* TASK STATEMENT: From the listing below, copy only the lines running from the line that contains "pending_responses p' = pending_responses" to the line that contains "destruct (append_requests p", both included.
==== RECORDS SHOWN
Lemma run_commands_batch l (w : world T) p :
  priv w = Some p -> priv_ok p -> batch_mode p <> BATCH_NONE ->
  Forall request_ok l.*1 -> num_cmds p + len l < 2 ^ 31 ->
  exists rs bs ns p', batched (room (cmd p)) l rs bs ns /\
    run_commands l w = Some (rs, set_priv (Some p') w) /\
    priv_ok p' /\ batch_mode p' = batch_mode p /\ requests p' = requests p ++ bs /\
    pending_responses p' = pending_responses p ++ ns /\ num_cmds p' = num_cmds p + len ns /\
    connected p' = connected p.
Proof.
  revert w p. induction l as [|[r c] l IH]; intros w p Hp Hok Hb Hr Hn.
  - exists [], [], [], p. rewrite !app_nil_r. split_and!; try done; [constructor| |simpl; lia].
    unfold run_commands, mret, M_ret, set_priv. destruct w; simpl in *. by rewrite Hp.
  - rewrite fmap_cons in Hr. inversion_clear Hr. simpl length in Hn. cbn [fst] in *. cbn [run_commands].
    destruct (decide (len (request_bytes r) <= room (cmd p))) as [Hfit|Hfull].
    + destruct (queued_ok p r c) as (Hok' & Hreq & Hroom); [done|lia|lia|].
      destruct (IH (set_priv (Some (queued p r c)) w) (queued p r c))
        as (rs & bs & ns & p' & Hbat & Hrun & ? & Hbm & Hrq & Hpn & Hnc & Hcn);
        [done..|simpl; lia|].
      rewrite Hroom in Hbat. exists (CSWP_SUCCESS :: rs), (request_bytes r ++ bs), ({| pr_type := request_type r; pr_complete := c |} :: ns), p'.
      split; [by apply batched_fits|]. split_and!; try done.
      * rewrite (M_bind_eq _ _ _ _ _ (run_command_batching w p r c Hp Hok Hb ltac:(done) Hfit ltac:(lia))).
        by rewrite (M_bind_eq _ _ _ _ _ Hrun).
      * by rewrite Hrq, Hreq, <- app_assoc.
      * rewrite Hpn. simpl. by rewrite <- app_assoc.
      * rewrite Hnc. simpl. lia.
    + destruct (run_command_full w p r c Hp Hok Hb ltac:(done) ltac:(lia)) as (b & b' & Heq & Hne & Hl & Hrun1).
      destruct (append_requests p b Hok Hl) as (Hok' & Hreq & Hroom).
      destruct (IH (set_priv (Some (set_cmd (append (cmd p) b) p)) w) (set_cmd (append (cmd p) b) p))
        as (rs & bs & ns & p' & Hbat & Hrun & ? & Hbm & Hrq & Hpn & Hnc & Hcn);
        [done..|simpl; lia|].
      rewrite Hroom in Hbat. exists (CSWP_BUFFER_FULL :: rs), (b ++ bs), ns, p'.
      split; [eapply batched_full; eauto with lia|]. split_and!; try done.
      * by rewrite (M_bind_eq _ _ _ _ _ Hrun1), (M_bind_eq _ _ _ _ _ Hrun).
      * by rewrite Hrq, Hreq, <- app_assoc.
Qed.
End commands.
Lemma counted_cmd p b : counted p -> counted (set_cmd b p).
Proof. done. Qed.
#[local] Hint Resolve counted_cmd : core.

Lemma run_command_settled r c : leads (inv settled) (inv settled) (run_command r c : ClientM T _).
Proof.
  unfold run_command. eapply leads_bind; [apply prep_counted|intros _].
  eapply leads_bind; [by apply leads_on_cmd|intros res]. apply finish_settled.
Qed.
Lemma reg_write_loop_counted n i ids vals :
  leads (inv counted) (inv counted) (reg_write_loop n i ids vals : ClientM T _).
Proof.
  revert i. induction n as [|n IH]; intros i; simpl; [apply leads_ret|].
  destruct (ids !! Z.to_nat i), (vals !! Z.to_nat i); try apply leads_ub.
  do 2 (eapply leads_bind; [by apply leads_on_cmd|intros ?]). apply IH.
Qed.
Lemma reg_write_settled n k ids vals :
  leads (inv settled) (inv settled) (cswp_device_reg_write n k ids vals : ClientM T _).
Proof.
  unfold cswp_device_reg_write. eapply leads_bind; [apply prep_counted|intros _].
  eapply leads_bind; [by apply leads_on_cmd|intros res].
  eapply leads_bind; [case_match; [apply reg_write_loop_counted|apply leads_ub]|intros _]. apply finish_settled.
Qed.

Lemma settled_fields p f : settled p ->
  num_cmds (f p) = num_cmds p -> pending_responses (f p) = pending_responses p ->
  batch_mode (f p) = batch_mode p -> rsp (f p) = rsp p -> settled (f p).
Proof. unfold settled. by intros ? -> -> -> ->. Qed.
Lemma connect_settled f : leads (inv settled) (inv settled)
  (match f with Some g => call_connect g | None => mret CSWP_SUCCESS end : ClientM T Z).
Proof. destruct f; [apply leads_inv, safe_call_connect|apply leads_ret]. Qed.

Lemma batch_begin_settled b : leads (inv settled) (inv settled) (cswp_batch_begin b : ClientM T _).
Proof.
  unfold cswp_batch_begin. eapply leads_bind; [apply prep_counted|intros _].
  eapply leads_bind; [|intros _; apply leads_ret]. apply leads_upd. intros p [? ?]. split; [by left|done].
Qed.
Lemma batch_end_settled ops : leads (inv settled) (inv settled) (cswp_batch_end ops : ClientM T _).
Proof.
  intros w a w' Hs (p & Hp & Hc & Hl). unfold cswp_batch_end in Hs.
  rewrite (M_bind_eq _ _ _ _ _ (get_priv_eq w p Hp)) in Hs.
  apply M_bind_inv in Hs as (res & w1 & H1 & Hs).
  assert (Hq : exists b, inv (emptied b) w1).
  { destruct (Z.ltb_spec 0 (num_cmds p)).
    - exists (batch_mode p). eapply transact_empties; [exact H1|]. by exists p.
    - unfold mret, M_ret in H1. simplify_eq. exists (batch_mode p), p. split; [done|]. split; [done|].
      destruct Hc as [Hn|[_ ?]]; [|done]. destruct (pending_responses p); [done|]. simpl in Hn. lia. }
  destruct Hq as (b & q & Hq & [_ ?] & He). rewrite (M_bind_eq _ _ _ _ _ (upd_priv_eq _ _ _ Hq)) in Hs.
  unfold mret, M_ret in Hs. simplify_eq. eexists. split; [done|]. split; [by right|done].
Qed.

Lemma init_settled clientID v q1 q2 n q3 :
  leads (inv settled) (inv settled) (cswp_init clientID v q1 q2 n q3 : ClientM T _).
Proof.
  assert (Hf : forall f, (forall p, settled p -> settled (f p)) -> steps (@inv_step T settled) (upd_priv f))
    by (intros f Hf; apply safe_upd_priv; exact Hf).
  unfold cswp_init. apply leads_get. intros p Hp. case_match.
  - apply leads_inv. unfold strncpy.
    assert (forall n, steps (@inv_step T settled) (upd_priv (set_connected n))) by (intros; apply Hf; by intros).
    safe.
  - eapply leads_bind; [apply connect_settled|intros r]. case_match; [apply leads_ret|].
    eapply leads_bind; [apply prep_counted|intros _].
    eapply leads_bind; [by apply leads_on_cmd|intros res].
    eapply leads_bind; [apply finish_settled|intros r2]. case_match.
    + apply leads_inv.
      assert (forall v s n, steps (@inv_step T settled) (upd_priv (fun p => set_connected 1 (set_init_data v s n p))))
        by (intros; apply Hf; by intros).
      safe.
    + eapply leads_bind; [apply connect_settled|intros _]. apply leads_ret.
Qed.
Lemma term_settled : leads (inv settled) (inv settled) (cswp_term : ClientM T _).
Proof.
  unfold cswp_term. eapply leads_bind; [apply prep_counted|intros _].
  apply leads_get. intros p _.
  assert (Hsend : leads (inv counted) (inv settled) (
    r ← on_cmd cswp_encode_term_command;
    res ← finish_command r CSWP_TERM None;
    (match t_disconnect with Some f => call_connect f | None => mret CSWP_SUCCESS end);;
    upd_priv (fun p => set_init_data (cswp_init_serverProtocolVersion p) None
                         (cswp_init_serverVersion p) p);;
    mret res : ClientM T Z)).
  { eapply leads_bind; [by apply leads_on_cmd|intros r]. eapply leads_bind; [apply finish_settled|intros res].
    eapply leads_bind; [apply connect_settled|intros _].
    eapply leads_bind; [by apply (leads_upd _ settled)|intros _]. apply leads_ret. }
  destruct (connected p =? 0).
  - eapply (leads_bind _ (inv counted)).
    + destruct t_connect; [apply leads_inv, safe_call_connect; typeclasses eauto|apply leads_ret].
    + intros r. destruct (negb _); [|exact Hsend].
      eapply leads_post; [apply leads_ret|exact counted_settled].
  - eapply leads_bind; [by apply (leads_upd _ counted)|intros _].
    destruct (0 <? _); [|exact Hsend]. eapply leads_post; [apply leads_ret|exact counted_settled].
Qed.

Lemma run_op_settled o : leads (inv settled) (inv settled) (run_op o : ClientM T Z).
Proof.
  destruct o; simpl; auto using init_settled, term_settled, batch_begin_settled, batch_end_settled,
    run_command_settled, reg_write_settled.
  apply leads_inv, safe_async; typeclasses eauto.
Qed.

Lemma reachable_settled (w : world T) : reachable w -> inv settled w.
Proof.
  induction 1 as [w w' h c r Hh Hc Hr Hs|w o res w' Hw IH Ho Hs|w m t Hw (p & Hp & IH)].
  - apply M_bind_inv in Hs as (u1 & w1 & E1 & Hs). apply M_bind_inv in Hs as (u2 & w2 & E2 & Hs).
    unfold modify in E1, E2. unfold mret, M_ret in Hs. simplify_eq.
    eexists. split; [done|]. split; [by left|done].
  - by eapply run_op_settled.
  - by exists p.
Qed.
End pending.

(** ** Properties *)

(** C7: in every state that a client can reach, whatever it is asked to do,
    whatever its caller stores and whatever bytes the transport delivers, its
    three buffers have their sizes, the cursor of the command buffer is inside
    it and leaves the space of the header once commands are pending, the number
    of commands is an [int], and the list of pending responses has one node for
    each command counted, unless a transaction outside a batch has taken them
    all (the count is reset by the next command): no response that the server
    will send is without its node, and no node waits for a response already
    taken. *)
Theorem client_invariant {T} `{Transport T} (w : world T) :
  reachable w ->
  exists p, priv w = Some p /\ wr_ok (cmd p) /\ size (cmd p) = 16384 /\
    len (buf (hdr p)) = 15 /\ len (buf (rsp p)) = 16384 /\ 0 <= num_cmds p < 2 ^ 31 /\
    (batch_mode p <> BATCH_NONE \/ 0 < num_cmds p -> 15 <= used (cmd p)) /\
    (len (pending_responses p) = num_cmds p \/
     batch_mode p = BATCH_NONE /\ pending_responses p = []).
Proof.
  intros Hr. destruct (reachable_settled w Hr) as (p & Hp & Hset & _).
  destruct (reachable_well_formed w Hr) as (q & Hq & Hwf). rewrite Hp in Hq. simplify_eq.
  assert (Hpend : len (pending_responses q) = num_cmds q \/
    batch_mode q = BATCH_NONE /\ pending_responses q = []) by (destruct Hset as [->|?]; auto).
  exists q. destruct Hwf as [[[? ?] ? ? ? [? ?] ?]|Hu].
  - split_and!; done || lia.
  - destruct (unused_facts q Hu) as (? & ? & ? & ? & ? & ?). split_and!; done || lia.
Qed.

(** A client that was initialised and has begun a batch. *)
Definition ex_new : cswp_client_priv_t :=
  mkPriv (mkBuf 15 0 0 (zeroes 15)) (mkBuf 16384 0 0 (zeroes 16384))
    (mkBuf 16384 0 0 (zeroes 16384)) BATCH_NONE 0 [] 0 0 0 None.
Definition ex_batching : cswp_client_priv_t := set_batch_mode BATCH_ABORT (prepped ex_new).

Lemma ex_batching_reachable : reachable (ex_world ex_batching ∅ (mkScript [] [])).
Proof.
  apply (reach_op (ex_world ex_new ∅ (mkScript [] [])) (OpBatchBegin true) CSWP_SUCCESS);
    [|done|reflexivity].
  apply (reach_init (mkWorld None 0 None ∅ (mkScript [] [])) _
    (zeroes 15) (zeroes 16384) (zeroes 16384)); [by apply len_zeroes..|reflexivity].
Qed.

Lemma client_invariant_witness :
  reachable (ex_world ex_batching ∅ (mkScript [] [])) /\
  exists p, Some ex_batching = Some p /\ wr_ok (cmd p) /\ size (cmd p) = 16384 /\
    len (buf (hdr p)) = 15 /\ len (buf (rsp p)) = 16384 /\ 0 <= num_cmds p < 2 ^ 31 /\
    (batch_mode p <> BATCH_NONE \/ 0 < num_cmds p -> 15 <= used (cmd p)) /\
    (len (pending_responses p) = num_cmds p \/
     batch_mode p = BATCH_NONE /\ pending_responses p = []).
Proof.
  split; [exact ex_batching_reachable|].
  exact (client_invariant (ex_world ex_batching ∅ (mkScript [] [])) ex_batching_reachable).
Defined.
========
* REPLY TO THE EXERCISE:
    pending_responses p' = pending_responses p ++ ns /\ num_cmds p' = num_cmds p + len ns /\
    connected p' = connected p.
Proof.
  revert w p. induction l as [|[r c] l IH]; intros w p Hp Hok Hb Hr Hn.
  - exists [], [], [], p. rewrite !app_nil_r. split_and!; try done; [constructor| |simpl; lia].
    unfold run_commands, mret, M_ret, set_priv. destruct w; simpl in *. by rewrite Hp.
  - rewrite fmap_cons in Hr. inversion_clear Hr. simpl length in Hn. cbn [fst] in *. cbn [run_commands].
    destruct (decide (len (request_bytes r) <= room (cmd p))) as [Hfit|Hfull].
    + destruct (queued_ok p r c) as (Hok' & Hreq & Hroom); [done|lia|lia|].
      destruct (IH (set_priv (Some (queued p r c)) w) (queued p r c))
        as (rs & bs & ns & p' & Hbat & Hrun & ? & Hbm & Hrq & Hpn & Hnc & Hcn);
        [done..|simpl; lia|].
      rewrite Hroom in Hbat. exists (CSWP_SUCCESS :: rs), (request_bytes r ++ bs), ({| pr_type := request_type r; pr_complete := c |} :: ns), p'.
      split; [by apply batched_fits|]. split_and!; try done.
      * rewrite (M_bind_eq _ _ _ _ _ (run_command_batching w p r c Hp Hok Hb ltac:(done) Hfit ltac:(lia))).
        by rewrite (M_bind_eq _ _ _ _ _ Hrun).
      * by rewrite Hrq, Hreq, <- app_assoc.
      * rewrite Hpn. simpl. by rewrite <- app_assoc.
      * rewrite Hnc. simpl. lia.
    + destruct (run_command_full w p r c Hp Hok Hb ltac:(done) ltac:(lia)) as (b & b' & Heq & Hne & Hl & Hrun1).
      destruct (append_requests p b Hok Hl) as (Hok' & Hreq & Hroom).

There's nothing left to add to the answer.